Huon told the Australian Securities Exchange it had been a "turbulent year" for the company, resulting in a full-year statutory loss of $128 million.
"While there was some respite in the last few months of the year from the challenges faced by Huon during much of FY2021, the overall pressures placed on the business from the market-related impacts from COVID-19 were significant," the company statement said.
"The two main contributors were the 12% fall in the average international salmon price … compared to the previous year and the significant increase in freight charges due to limited access to international flights."
Huon said COVID-19 unfortunately coincided with a significant ramp-up in salmon production aimed mainly at overseas buyers.
International freight costs soared $34 million over the 2021 financial year — a rise of 49% per kilo of fish — and the global salmon price dropped 12% over the year.
But the problems were not all related to the pandemic.
In November 2020, a fire in a fish pen in the D'Entrecasteaux Channel resulted in the loss of 50,000 full-grown fish.
A month later, a fish pen net was slashed during cleaning, allowing another 130,000 fish to swim away.
Around the same time, five people were charged over the alleged theft of 250 tonnes of salmon over six months from a Huon processing plant at Ingleburn, in Sydney's south-west.
The combined cost of the fish pen accidents and theft has been put at $4 million in the company's annual accounts.
In February 2021, the strain on company founders Frances and Peter Bender was showing and Huon began a strategic review to canvas interest from potential buyers. That resulted in the announcement of a scheme implementation deed, with Brazilian abattoir owner and meat processor JBS offering shareholders $3.85 a share.

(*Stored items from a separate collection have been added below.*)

(** C4: the win test comes before the test of the attempt counter: when
    every position of the word is revealed the loop returns [(True, None)],
    whatever the value of [attempt] (seven included), and so does not return
    the lost outcome. *)
Theorem win_test_before_attempt_test (word : str) (rs : round) (σ : world)
    (lines : list str) :
  all_revealed word (guessed_letters rs) →
  play_loop word rs σ lines = (Return true None, rs, flush (add_round σ), lines)
  ∧ ∀ w, (play_loop word rs σ lines).1.1.1 ≠ Return false w.
Proof.
  intros Hall%all_revealed_guessed.
  rewrite play_loop_won by done. split; [done|]. intros w. simpl. discriminate.
Qed.

(** C5: an accepted guess that occurs in the word puts the guess at every
    position of the word that holds the guessed letter and leaves the other
    positions alone, adds exactly 10 to the score, once, and changes neither
    [attempt] nor [wrong_letters] (nor the rounds, nor the file). *)
Theorem correct_guess_reveals_and_scores (word : str) (rs : round) (σ : world)
    (guess : str) :
  round_ok word rs → valid_guess guess → str_in guess word = true →
  ∃ rs' σ',
    loop_body word rs σ guess = Continue rs' σ'
    ∧ (∀ i l, word !! i = Some l → [l] = guess →
              guessed_letters rs' !! i = Some guess)
    ∧ (∀ i l, word !! i = Some l → [l] ≠ guess →
              guessed_letters rs' !! i = guessed_letters rs !! i)
    ∧ length (guessed_letters rs') = length word
    ∧ score (player σ') = score (player σ) + 10
    ∧ rounds (player σ') = rounds (player σ)
    ∧ attempt rs' = attempt rs
    ∧ wrong_letters rs' = wrong_letters rs.
Proof.
  intros Hok (c & -> & Hc)%valid_guess_inv Hin%str_in_singleton.
  pose proof (round_ok_length _ _ Hok) as Hlen.
  eexists _, _. split.
  { apply loop_body_correct; try done. by eapply round_ok_not_wrong. }
  simpl. split_and!; try done.
  - intros i l Hl Heq.
    destruct (lookup_lt_is_Some_2 (guessed_letters rs) i) as [g Hg].
    { rewrite Hlen. by eapply lookup_lt_Some. }
    rewrite (lookup_mask _ _ _ _ _ _ Hl Hg). by rewrite bool_decide_eq_true_2.
  - intros i l Hl Hne.
    destruct (lookup_lt_is_Some_2 (guessed_letters rs) i) as [g Hg].
    { rewrite Hlen. by eapply lookup_lt_Some. }
    rewrite (lookup_mask _ _ _ _ _ _ Hl Hg), Hg.
    by rewrite bool_decide_eq_false_2.
  - by apply length_mask.
Qed.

The deal was backed by the Benders and Huon's board, and constituted a 40% premium over the value of the company's shares at the time.
Huon said it was expecting conditions to improve in 2022.
"The outlook for revenue is more positive compared to this time last year," it told the exchange. "Retail demand in the domestic market has returned to its long-term average growth rate of 10% and Huon will deliver its first full twelve months of sales under two new three-year contracts with Coles and Woolworths."
JBS's takeover bid will play out over the next few months.
A scheme booklet will be sent out to shareholders outlining the details and benefits of the deal in September. After which, they will vote at a shareholder meeting a month later.